- _DESCRIPTION OF THE TASK_:
Only the lines of the data holding the string "action" need to be returned.
= Beginning of Section =
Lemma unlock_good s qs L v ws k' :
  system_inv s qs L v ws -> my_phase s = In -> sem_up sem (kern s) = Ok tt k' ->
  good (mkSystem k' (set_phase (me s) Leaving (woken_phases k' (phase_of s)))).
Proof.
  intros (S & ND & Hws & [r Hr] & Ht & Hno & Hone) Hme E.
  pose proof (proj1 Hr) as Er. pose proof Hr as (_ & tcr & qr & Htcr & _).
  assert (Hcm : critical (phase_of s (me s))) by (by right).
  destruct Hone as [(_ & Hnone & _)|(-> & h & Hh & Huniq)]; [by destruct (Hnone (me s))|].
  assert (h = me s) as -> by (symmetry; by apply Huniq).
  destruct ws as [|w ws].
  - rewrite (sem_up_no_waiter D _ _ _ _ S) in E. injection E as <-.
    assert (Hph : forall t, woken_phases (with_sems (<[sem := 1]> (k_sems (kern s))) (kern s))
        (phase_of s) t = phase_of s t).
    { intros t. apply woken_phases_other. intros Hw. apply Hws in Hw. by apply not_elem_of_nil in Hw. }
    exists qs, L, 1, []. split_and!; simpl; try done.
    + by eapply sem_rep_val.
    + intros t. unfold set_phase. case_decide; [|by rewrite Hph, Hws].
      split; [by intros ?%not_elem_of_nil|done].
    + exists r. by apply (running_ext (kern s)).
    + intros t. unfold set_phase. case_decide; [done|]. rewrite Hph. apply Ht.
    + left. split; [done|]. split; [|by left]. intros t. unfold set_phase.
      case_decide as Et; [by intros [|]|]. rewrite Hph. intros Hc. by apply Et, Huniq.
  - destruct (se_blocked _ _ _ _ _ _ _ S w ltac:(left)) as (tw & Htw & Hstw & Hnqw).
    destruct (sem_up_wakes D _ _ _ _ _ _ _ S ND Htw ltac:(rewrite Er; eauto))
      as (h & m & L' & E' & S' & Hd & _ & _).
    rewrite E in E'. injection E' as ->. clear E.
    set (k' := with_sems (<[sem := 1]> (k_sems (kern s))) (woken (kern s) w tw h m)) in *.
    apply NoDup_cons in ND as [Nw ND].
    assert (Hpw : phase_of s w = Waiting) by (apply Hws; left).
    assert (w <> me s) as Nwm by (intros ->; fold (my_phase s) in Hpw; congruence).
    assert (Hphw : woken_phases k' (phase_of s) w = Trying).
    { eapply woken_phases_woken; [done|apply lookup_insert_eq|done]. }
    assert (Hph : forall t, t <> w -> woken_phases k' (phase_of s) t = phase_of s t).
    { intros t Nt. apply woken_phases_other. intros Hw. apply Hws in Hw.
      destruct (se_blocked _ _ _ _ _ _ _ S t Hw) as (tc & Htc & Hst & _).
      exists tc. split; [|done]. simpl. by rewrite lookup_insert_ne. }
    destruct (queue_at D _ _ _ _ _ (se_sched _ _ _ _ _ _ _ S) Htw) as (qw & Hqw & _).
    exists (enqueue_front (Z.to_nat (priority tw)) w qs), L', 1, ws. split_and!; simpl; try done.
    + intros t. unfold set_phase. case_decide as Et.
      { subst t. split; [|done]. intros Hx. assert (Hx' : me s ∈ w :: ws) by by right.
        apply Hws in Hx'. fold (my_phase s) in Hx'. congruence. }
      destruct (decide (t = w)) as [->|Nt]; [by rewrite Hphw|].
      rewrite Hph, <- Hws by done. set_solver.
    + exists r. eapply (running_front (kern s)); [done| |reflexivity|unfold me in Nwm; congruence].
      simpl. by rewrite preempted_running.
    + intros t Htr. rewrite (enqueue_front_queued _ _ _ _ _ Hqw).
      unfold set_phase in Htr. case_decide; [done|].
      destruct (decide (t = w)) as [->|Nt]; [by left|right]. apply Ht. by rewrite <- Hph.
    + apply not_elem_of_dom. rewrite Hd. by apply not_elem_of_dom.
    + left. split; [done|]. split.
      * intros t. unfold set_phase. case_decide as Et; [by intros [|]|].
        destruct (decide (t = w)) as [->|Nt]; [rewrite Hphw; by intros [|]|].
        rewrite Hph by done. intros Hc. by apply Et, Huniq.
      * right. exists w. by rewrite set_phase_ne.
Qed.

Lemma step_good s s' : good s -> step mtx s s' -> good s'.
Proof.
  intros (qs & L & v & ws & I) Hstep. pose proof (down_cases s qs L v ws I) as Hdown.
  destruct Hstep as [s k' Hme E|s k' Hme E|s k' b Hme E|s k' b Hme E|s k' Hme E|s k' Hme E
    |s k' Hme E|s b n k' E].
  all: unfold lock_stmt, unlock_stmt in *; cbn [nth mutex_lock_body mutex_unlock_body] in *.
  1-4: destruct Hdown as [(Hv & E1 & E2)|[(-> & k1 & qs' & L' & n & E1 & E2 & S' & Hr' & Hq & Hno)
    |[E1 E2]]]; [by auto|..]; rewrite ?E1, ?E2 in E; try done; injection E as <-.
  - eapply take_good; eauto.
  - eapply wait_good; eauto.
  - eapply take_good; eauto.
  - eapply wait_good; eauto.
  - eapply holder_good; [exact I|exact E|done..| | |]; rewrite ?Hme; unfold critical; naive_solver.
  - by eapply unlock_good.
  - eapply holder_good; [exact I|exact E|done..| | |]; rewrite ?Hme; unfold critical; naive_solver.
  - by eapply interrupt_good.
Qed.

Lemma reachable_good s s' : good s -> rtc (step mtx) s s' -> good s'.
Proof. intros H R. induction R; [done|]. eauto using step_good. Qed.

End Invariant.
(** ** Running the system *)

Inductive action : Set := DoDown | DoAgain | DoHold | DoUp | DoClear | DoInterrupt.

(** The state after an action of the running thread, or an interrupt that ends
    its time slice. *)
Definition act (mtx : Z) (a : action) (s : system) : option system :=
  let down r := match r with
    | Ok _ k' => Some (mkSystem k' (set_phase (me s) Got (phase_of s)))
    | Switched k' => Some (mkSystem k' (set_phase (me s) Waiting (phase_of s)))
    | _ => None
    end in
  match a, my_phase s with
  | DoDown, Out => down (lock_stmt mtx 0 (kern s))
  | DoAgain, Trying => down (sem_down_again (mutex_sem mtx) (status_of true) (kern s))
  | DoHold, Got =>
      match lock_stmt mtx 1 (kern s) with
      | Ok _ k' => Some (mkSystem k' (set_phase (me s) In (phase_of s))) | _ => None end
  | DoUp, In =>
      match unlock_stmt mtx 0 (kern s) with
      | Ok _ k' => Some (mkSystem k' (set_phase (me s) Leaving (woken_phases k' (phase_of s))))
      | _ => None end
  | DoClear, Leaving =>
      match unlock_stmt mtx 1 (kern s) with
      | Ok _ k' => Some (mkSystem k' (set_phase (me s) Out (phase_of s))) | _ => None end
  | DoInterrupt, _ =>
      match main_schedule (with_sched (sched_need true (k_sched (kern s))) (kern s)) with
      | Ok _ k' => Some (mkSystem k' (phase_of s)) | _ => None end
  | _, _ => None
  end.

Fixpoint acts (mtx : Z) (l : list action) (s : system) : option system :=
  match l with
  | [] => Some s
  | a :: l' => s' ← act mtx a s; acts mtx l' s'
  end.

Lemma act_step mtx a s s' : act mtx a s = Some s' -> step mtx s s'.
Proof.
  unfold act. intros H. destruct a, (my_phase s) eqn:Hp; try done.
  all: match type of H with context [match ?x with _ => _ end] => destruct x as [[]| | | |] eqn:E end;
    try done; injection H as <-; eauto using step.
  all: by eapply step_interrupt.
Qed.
= End of Section =
- _YOUR RESPONSE_:
Inductive action : Set := DoDown | DoAgain | DoHold | DoUp | DoClear | DoInterrupt.
(** The state after an action of the running thread, or an interrupt that ends
Definition act (mtx : Z) (a : action) (s : system) : option system :=
Fixpoint acts (mtx : Z) (l : list action) (s : system) : option system :=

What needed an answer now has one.